A Fishing Story

Growing up in South Florida, there’s plenty of oceanfront property to cast off and hope for the best, including Everglades, lakes, reservoirs and the like. I have many happy memories of spending time at the shoreline with family, with friends, and those times when love could do no wrong. However, there’s one time that sticks out in my memory when it comes to fishing.

One early Saturday morning, about 5 or 6 years ago, I was at the Pompano Pier off A1A and Atlantic Boulevard with myself, my gear and a desire to completely waste the day soaking in the Florida sunshine and local view. I set up my spot at the bench at the end of the pier and started to prep my bait and hook for the initial castoff. A pelican flew in and parked himself next to me eying my squid I had just purchased from the pier shop. I looked at him as if to say, “Beat it chump, go steal the other guys’s stuff,” and he looked back at me and flew off into the distance right past me. After my close encounter of the feathered kind, I went about casting my line into the Atlantic Ocean, listening to my Walkman play the music of an era gone by, enjoying a half frozen bottle of water, a submarine sandwich and taking in Mother Nature at her finest hour.
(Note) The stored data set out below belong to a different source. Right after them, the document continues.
(** The finite language of a pattern built without classes and without
    unbounded repetition ([None] for the other patterns). *)
Fixpoint words (r : regex) : option (list str) :=
  match r with
  | Eps => Some [[]]
  | WordB => Some [[]]
  | Chr c => Some [[c]]
  | Seq a b =>
      match words a, words b with
      | Some la, Some lb =>
          Some (flat_map (fun x => List.map (fun y => x ++ y) lb) la)
      | _, _ => None
      end
  | Alt a b =>
      match words a, words b with
      | Some la, Some lb => Some (la ++ lb)
      | _, _ => None
      end
  | Rep a O (Some 1) =>
      match words a with
      | Some la => Some ([] :: la)
      | None => None
      end
  | Grp _ a => words a
  | _ => None
  end.

Definition last_chr (pv : option char) (pre : str) : option char :=
  match rev pre with
  | c :: _ => Some c
  | [] => pv
  end.

(** The pattern matches somewhere in [s]. *)
Definition has_match (ic : bool) (r : regex) (s : str) : Prop :=
  exists pre suf i,
    s = pre ++ suf /\ match_here ic r (last_chr None pre) suf i <> None.

(** The rows of [rows] after [r] carry other URLs than [r]. *)
Definition last_of_its_url (r : Scrape.Evidence) (rows : list Scrape.Evidence)
  : Prop :=
  exists before after,
    rows = before ++ r :: after
    /\ forallb (fun r' => negb (str_eqb (Scrape.comment_url r')
                                        (Scrape.comment_url r))) after = true.

(** The comments of a run in the order [run_scrape] meets them, each with
    the subreddit and the submission of its thread. *)
Definition all_comments (ts : list Scrape.thread)
  : list (str * Scrape.submission * Scrape.comment) :=
  flat_map (fun t : Scrape.thread =>
              match t with
              | (sr, Some (sub, cs)) => List.map (fun c => (sr, sub, c)) cs
              | (_, None) => []
              end) ts.

(** The comments whose identifier occurs for the first time. *)
Fixpoint first_seen (ids : list str)
  (cs : list (str * Scrape.submission * Scrape.comment))
  : list (str * Scrape.submission * Scrape.comment) :=
  match cs with
  | [] => []
  | (sr, sub, c) :: cs' =>
      if Scrape.seen (Scrape.c_id c) ids then first_seen ids cs'
      else (sr, sub, c) :: first_seen (Scrape.c_id c :: ids) cs'
  end.

Definition evidence_of (x : str * Scrape.submission * Scrape.comment)
  : list Scrape.Evidence :=
  let '(sr, sub, c) := x in
  match Scrape.extract_evidence sr sub c with
  | Some ev => [ev]
  | None => []
  end.

(** The comments of a listing itself, without their replies. *)
Definition top_level {D} (children : list (Run.thing D)) : list D :=
  flat_map (fun ch => match ch with Run.T1 data _ => [data] | _ => [] end)
           children.

(** A row with its depth moved by [k]. *)
Definition deeper {D} (k : Z) (r : Run.flat_row D) : Run.flat_row D :=
  Run.FlatRow (Run.fields r) (Run._depth r + k).

(** Every character of every word of the pattern is a decimal digit or a
    character of [cs] (for a pattern compiled without [re.I]). *)
Fixpoint digits_and (cs : str) (r : regex) : bool :=
  match r with
  | Eps | WordB => true
  | Chr c => existsb (chr_eqb c) cs
  | Cls items =>
      forallb (fun it => match it with
                         | CDigit => true
                         | CChar c => existsb (chr_eqb c) cs
                         | _ => false
                         end) items
  | Seq a b | Alt a b => digits_and cs a && digits_and cs b
  | Rep a _ _ | Grp _ a => digits_and cs a
  end.

End Spec.

(* ------------------------------------------------------------------ *)
(** * Scenarios of the specification *)

Module Scenarios.
Import Py.

(** The bodies of the scenarios of the specification. *)
Definition scenario1 : str :=
  u "I charge clients $2k/month for my AI agent, 5 clients so far".
Definition scenario3 : str :=
  u "We made about 10k-15k per month but it failed and we got no sales".

Definition scenario2 : str :=
  u "Thinking about trying to sell an AI agent, no idea how".

Definition as_comment (body : str) : Run.jcomment :=
  Run.JComment (u "c1") (u "ann") (Some 3%Z) (u "/r/SaaS/comments/t1/agents/c1/")
               body.

(** A weekly amount in a body that also names a daily rate, an amount
    whose literal is not a number, and a daily amount. *)
Definition weekly_with_daily_cue : str := u "3 semaine, 2/day".
Definition unparsed_per_day : str := u "1.200.300 per day".
Definition five_per_day : str := u "I earn $5 per day".

(** The money match that [extract_evidence] finds in scenario 3. *)
Definition scenario3_match : option Re.re_match :=
  Re.search false Scrape.REVENUE_PATTERNS scenario3.


(** The run of scenario 4: one thread in which the comment [k1] is met
    twice, first with a stale body, then with a fresh one. *)
Definition stale : Scrape.comment :=
  Scrape.Comment (u "k1") (Some (u "I made $5 last month")) (Some (u "ann"))
                 (u "/r/SaaS/comments/t1/agents/k1/").
Definition fresh : Scrape.comment :=
  Scrape.Comment (u "k1") (Some (u "I made $7 last month")) (Some (u "ann"))
                 (u "/r/SaaS/comments/t1/agents/k1/").
Definition scenario4 : list Scrape.thread :=
  [(u "SaaS",
    Some (Scrape.Submission (u "Agents") (u "/r/SaaS/comments/t1/agents/"),
          [stale; fresh]))].

(** A server that fails twice and then answers; a Reddit that fails twice
    and then sends the thread of scenario 4; a search that finds the same
    thread for every subreddit and every query. *)
Definition flaky_urlopen (i : nat) : Run.outcome nat str :=
  if (i <? 2)%nat then Run.Raises i else Run.Returns (u "[]").

Definition flaky_reddit (k : nat)
  : Scrape.fetched (Scrape.submission * list Scrape.comment) :=
  if (k <? 3)%nat then Scrape.Caught
  else Scrape.Answer
         (Scrape.Submission (u "Agents") (u "/r/SaaS/comments/t1/agents/"),
          [stale; fresh]).

Definition same_thread_search (sub q : str) (k : nat) : Scrape.search_run :=
  Scrape.SearchRun [u "t1"] Scrape.Completed.

(** Money spans of which two are worth 2000. *)
Definition money_tokens : list str := [u "$5"; u "2k"; u "$2,000"].

(** A listing with a comment, its reply and a stub. *)
Definition small_listing : list (Run.thing str) :=
  [Run.T1 (u "a") (Some [Run.T1 (u "b") None; Run.More]); Run.T1 (u "c") None].

(** A text on two lines. *)
Definition two_lines : str := u "pay  me" ++ 10%N :: u " now".

End Scenarios.

(* ------------------------------------------------------------------ *)
(** * Notions used in the proofs *)

Module Notions.
Import Py Re Scrape.

(** A dictionary from URLs to records: no key twice, every record under
    its own URL. *)
Definition url_dict (d : list (str * Evidence)) : Prop :=
  NoDup (List.map fst d) /\ forall k v, In (k, v) d -> k = comment_url v.

(** The dictionary [d] after the rows have been set in it. *)
Definition fill (d : list (str * Evidence)) (rows : list Evidence)
  : list (str * Evidence) :=
  fold_left (fun d r => dict_set (comment_url r) r d) rows d.

Definition no_url (k : str) (rows : list Evidence) : bool :=
  forallb (fun r' => negb (str_eqb (comment_url r') k)) rows.

Definition matcher := mstate -> (mstate -> option mstate) -> option mstate.

(** [ma] consumes a word of [La] and captures texts of [Ga]. *)
Definition sound (ma : matcher) (La : str -> Prop)
  (Ga : string -> str -> Prop) : Prop :=
  forall st k res,
    ma st k = Some res ->
    exists st' w,
      k st' = Some res /\ rest st = w ++ rest st' /\ La w
      /\ forall n v, In (n, v) (caps st') -> In (n, v) (caps st) \/ Ga n v.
After I had just arrived, I had befriended Denise, a very attractive young woman two benches down trying to un-snag her line, spewing all sorts of various obscenities where parents who had brought their kids that day could hear loud and clear. I went over to her, introduced myself, helped her un-snag her line, and indulged in a long conversation. I thought nothing of the bird interaction until a couple of hours later, when I felt my pocket hunting for my cell phone to take her number and ask her out, and then looked at the bench next to me where I had remembered I had placed my phone on top of my tackle box.

It was gone. So was my tackle box. I said to myself, “There goes 10 years of work contacts, friends, a girlfriend or two’s number. There’s no getting it back. Should’ve left the damn thing in the car like I did every other time….” What I said out loud was, “So much for getting your number. Got a new one for you: Pelican ate my phone.”

I was reaching for my pen and notebook in my back pocket when Denise laughed and pointed down the pier, where the contents of my tackle box was scattered all over the deck. In the thick of it was my cell phone being nudged around by a flock of hungry pelicans.

Morals of the story: Loyalty is key. To whom (or what) you pledge your loyalty is paramount.